Weak-SIGReg: Covariance Regularization for Stable Deep Learning
arXiv:2603.05924v1 Announce Type: new Abstract: Modern neural network optimization relies heavily on architectural priorssuch as Batch Normalization and Residual connectionsto stabilize training dynamics. Without these, or in low-data regimes with aggressive augmentation, low-bias architectures like Vision Transformers (ViTs) often suffer from optimization collapse. This work adopts Sketched Isotropic Gaussian Regularization (SIGReg), recently introduced in the LeJEPA self-supervised framework, and repurposes it as a general optimization stabilizer for supervised learning. While the original formulation targets the full characteristic function, a computationally efficient variant is derived, Weak-SIGReg, which targets the covariance matrix via random sketching. Inspired by interacting particle systems, representation collapse is viewed as stochastic drift; SIGReg constrains the representation density towards an isotropic Gaussian, mitigating this drift. Empirically, SIGReg recovers th
arXiv:2603.05924v1 Announce Type: new Abstract: Modern neural network optimization relies heavily on architectural priorssuch as Batch Normalization and Residual connectionsto stabilize training dynamics. Without these, or in low-data regimes with aggressive augmentation, low-bias architectures like Vision Transformers (ViTs) often suffer from optimization collapse. This work adopts Sketched Isotropic Gaussian Regularization (SIGReg), recently introduced in the LeJEPA self-supervised framework, and repurposes it as a general optimization stabilizer for supervised learning. While the original formulation targets the full characteristic function, a computationally efficient variant is derived, Weak-SIGReg, which targets the covariance matrix via random sketching.
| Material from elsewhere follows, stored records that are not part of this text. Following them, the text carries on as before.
(** What the source uses of [http.Server]: [ListenAndServe] in a goroutine,
    and [Shutdown]. *)
Record HTTPServer (W : Type) : Type := mkHTTPServer {
  ListenAndServe : M W unit;
  http_Shutdown : context -> M W (option error)
}.
Arguments mkHTTPServer {W}. Arguments ListenAndServe {W}. Arguments http_Shutdown {W}.

Record Options (W : Type) : Type := mkOptions {
  opt_HTTPServer : option (HTTPServer W);
  opt_GRPCServer : option (GRPCServer W);
  EnableGRPC : bool;
  ShutdownTimeout : Z;
  StartupHooks : list (option (StartupHook W));
  PreShutdownHooks : list (option (ShutdownHook W));
  ShutdownHooks : list (option (ShutdownHook W))
}.
Arguments mkOptions {W}. Arguments opt_HTTPServer {W}. Arguments opt_GRPCServer {W}. Arguments EnableGRPC {W}.
Arguments ShutdownTimeout {W}. Arguments StartupHooks {W}. Arguments PreShutdownHooks {W}. Arguments ShutdownHooks {W}.

Record Runner (W : Type) : Type := mkRunner { http : HTTPServer W; opts : Options W }.
Arguments mkRunner {W}. Arguments http {W}. Arguments opts {W}.

Definition NewRunner {W} (opts : Options W) : Runner W + error :=
  match opt_HTTPServer opts with
  | None => inr (EText "http server is required")
  | Some h =>
      let timeout := if ShutdownTimeout opts <=? 0 then 30 * Second else ShutdownTimeout opts in
      inl (mkRunner h (mkOptions (opt_HTTPServer opts) (opt_GRPCServer opts) (EnableGRPC opts) timeout
        (StartupHooks opts) (PreShutdownHooks opts) (ShutdownHooks opts)))
  end.

(** What ends the wait: the context, a signal, or a server that returned. *)
Inductive run_event : Type :=
| ContextDone (e : error)
| SignalReceived
| ServerReturned (e : option error).

Section Run.
Context {W : Type}.

(** The loops of [Shutdown] over hooks: every hook runs, the first error is
    kept. *)
Fixpoint run_hooks (hooks : list (option (ShutdownHook W))) (ctx : context) (firstErr : option error) :
    M W (option error) :=
  match hooks with
  | [] => mret firstErr
  | None :: hooks' => run_hooks hooks' ctx firstErr
  | Some hook :: hooks' => e ← hook ctx; run_hooks hooks' ctx (keep_first firstErr e)
  end.
(** The text of the metrics themselves. *)
Definition render_own (m : @HTTPMetrics C) : string :=
  help_line "densecloud_http_in_flight_requests" "Current number of in-flight HTTP requests." +:+
  type_line "densecloud_http_in_flight_requests" "gauge" +:+
  sample_line "densecloud_http_in_flight_requests" (serviceLabel (serviceName m)) (format_int (inFlight m)) +:+
  help_line "densecloud_http_requests_total" "Total number of HTTP requests completed by the DenseCloud runtime." +:+
  type_line "densecloud_http_requests_total" "counter" +:+
  counter_lines "densecloud_http_requests_total" (serviceName m) request_kv
    (sortedRequestMetricKeys (map_keys (requests m))) (requests m) +:+
  help_line "densecloud_http_request_errors_total" "Total number of HTTP requests that completed with client/server errors." +:+
  type_line "densecloud_http_request_errors_total" "counter" +:+
  counter_lines "densecloud_http_request_errors_total" (serviceName m) request_kv
    (sortedRequestMetricKeys (map_keys (errors m))) (errors m) +:+
  help_line "densecloud_http_request_duration_seconds" "HTTP request latency in seconds." +:+
  type_line "densecloud_http_request_duration_seconds" "histogram" +:+
  duration_lines "densecloud_http_request_duration_seconds" (serviceName m) duration_kv (bounds m)
    (sortedDurationMetricKeys (map_keys (durations m))) (durations m).

Definition ends_in_newline (text : string) : bool :=
  bool_decide (last (bytes text) = Some (byte 10)).

(** The loop over the collectors: each starts on a line of its own. *)
Definition append_collectors (cs : list (option C)) (text : string) : string :=
  foldl (fun text c =>
    match c with
    | None => text
    | Some c =>
        (if negb (bool_decide (text = "")) && negb (ends_in_newline text) then text +:+ newline else text) +:+
        AppendPrometheus c
    end) text cs.

Definition renderPrometheus (m : @HTTPMetrics C) : string := append_collectors (collectors m) (render_own m).
End Render.

(** ** gRPC metrics *)

Record grpcRequestMetricKey : Type := mkGRPCRequestKey { gk_Method : string; gk_RPCType : string; gk_Code : string }.
Record grpcDurationMetricKey : Type := mkGRPCDurationKey { gd_Method : string; gd_RPCType : string }.

#[export] Instance grpcRequestMetricKey_eq_dec : EqDecision grpcRequestMetricKey.
Proof. solve_decision. Defined.
#[export] Instance grpcDurationMetricKey_eq_dec : EqDecision grpcDurationMetricKey.
Proof. solve_decision. Defined.

#[export] Instance grpcRequestMetricKey_countable : Countable grpcRequestMetricKey.
Proof.
  refine (inj_countable' (fun k => (gk_Method k, gk_RPCType k, gk_Code k))
    (fun x => mkGRPCRequestKey x.1.1 x.1.2 x.2) _). now intros [].
Defined.
#[export] Instance grpcDurationMetricKey_countable : Countable grpcDurationMetricKey.
Proof.
  refine (inj_countable' (fun k => (gd_Method k, gd_RPCType k)) (fun x => mkGRPCDurationKey x.1 x.2) _). now intros [].
Defined.

Record GRPCMetricsConfig : Type := mkGRPCMetricsConfig { gcfg_ServiceName : string; gcfg_Buckets : list float64 }.
(** A moment of the run since the scrape started, a gauge, and a state that
    collector [i] had since then. *)
Definition moment (x : mstate C) (since : mark) (k : nat) : Prop :=
  (observations since <= k <= length (made x))%nat /\ (epoch since <= length (past x))%nat.
Definition seen (x : mstate C) (since : mark) (i : nat) (c : option C) : Prop :=
  exists e cs, (epoch since <= S e)%nat /\ past x !! e = Some cs /\ cs !! i = Some c.
Definition some_gauge (x : mstate C) (n : Z) : Prop := exists g, (g <= length (points x))%nat /\ n = wrap64 (Z.of_nat g).

Definition point_ok (x : mstate C) (p : point) : Prop :=
  match p with
  | Arriving _ | InHandler _ | Leaving | Gone => True
  | AtCopy since => moment x since (observations since)
  | AtGauge since r e durs => exists k, moment x since k /\ r = requests (observed (take k (made x))) /\
      e = errors (observed (take k (made x))) /\ copies x durs (durations (observed (take k (made x))))
  | AtHistograms since text durs keys => exists k n, moment x since k /\ some_gauge x n /\
      copies x durs (durations (observed (take k (made x)))) /\ (forall key, key ∈ keys -> is_Some (durs !! key)) /\
      text +:+ concat_all (histogram_text (durations (observed (take k (made x)))) <$> keys) =
        render_own (with_gauge n (observed (take k (made x))))
  | AtCollectors since text i => exists k n cs, moment x since k /\ some_gauge x n /\ length cs = i /\
      (forall j c, cs !! j = Some c -> seen x since j c) /\ (i <= length (collectors m0))%nat /\
      text = append_collectors cs (render_own (with_gauge n (observed (take k (made x)))))
  | Scraped since text => exists k n cs, moment x since k /\ some_gauge x n /\ length cs = length (collectors m0) /\
      (forall j c, cs !! j = Some c -> seen x since j c) /\
      text = renderPrometheus (with_collectors cs (with_gauge n (observed (take k (made x)))))
  end.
Inspired by interacting particle systems, representation collapse is viewed as stochastic drift; SIGReg constrains the representation density towards an isotropic Gaussian, mitigating this drift. Empirically, SIGReg recovers the training of a ViT on CIFAR-100 from a collapsed 20.73\% to 72.02\% accuracy without architectural hacks and significantly improves the convergence of deep vanilla MLPs trained with pure SGD. Code is available at \href{https://github.com/kreasof-ai/sigreg}{github.com/kreasof-ai/sigreg}.
Executive Summary
This article introduces Weak-SIGReg, a computationally efficient variant of the Sketched Isotropic Gaussian Regularization (SIGReg) method, as a general optimization stabilizer for supervised deep learning. By repurposing SIGReg for supervised learning and leveraging random sketching to target the covariance matrix, Weak-SIGReg effectively constrains the representation density towards an isotropic Gaussian, mitigating representation collapse. Empirical results demonstrate significant improvements in training a Vision Transformer (ViT) on CIFAR-100 and deep vanilla Multi-Layer Perceptrons (MLPs) trained with pure Stochastic Gradient Descent (SGD). This method presents a promising solution for stabilizing deep learning optimization dynamics without relying on architectural hacks. The availability of code on GitHub facilitates further research and implementation.
Key Points
- ▸ Weak-SIGReg is a computationally efficient variant of SIGReg, targeting the covariance matrix via random sketching.
- ▸ SIGReg constrains the representation density towards an isotropic Gaussian, mitigating representation collapse.
- ▸ Empirical results demonstrate significant improvements in training deep neural networks.
Merits
Strength
SIGReg provides a novel approach to stabilizing deep learning optimization dynamics, offering a promising solution for low-bias architectures like Vision Transformers.
Efficiency
Weak-SIGReg is computationally efficient, making it a viable alternative to other optimization stabilizers.
Empirical Support
The article presents empirical results demonstrating significant improvements in training deep neural networks, providing evidence of the method's effectiveness.
Demerits
Limitation
The article focuses on a specific type of regularization, which may not be applicable to all types of deep learning tasks.
Scalability
The computational efficiency of Weak-SIGReg may be compromised when dealing with large-scale datasets or complex neural architectures.
Interpretability
The method's effectiveness relies on the ability to constrain the representation density towards an isotropic Gaussian, which may not be easily interpretable in all scenarios.
Expert Commentary
The introduction of Weak-SIGReg marks an important advancement in the field of deep learning optimization. By leveraging random sketching to target the covariance matrix, this method effectively constrains the representation density towards an isotropic Gaussian, mitigating optimization collapse. The empirical results presented in the article demonstrate significant improvements in training deep neural networks, making Weak-SIGReg a promising solution for stabilizing deep learning optimization dynamics. However, further research is needed to fully understand the method's limitations and scalability. The availability of code on GitHub facilitates further research and implementation, making Weak-SIGReg a valuable contribution to the field.
Recommendations
- ✓ Future research should focus on exploring the applicability of Weak-SIGReg to different types of deep learning tasks and architectures.
- ✓ The development of more interpretable methods for constraining the representation density towards an isotropic Gaussian would be beneficial for understanding the method's effectiveness.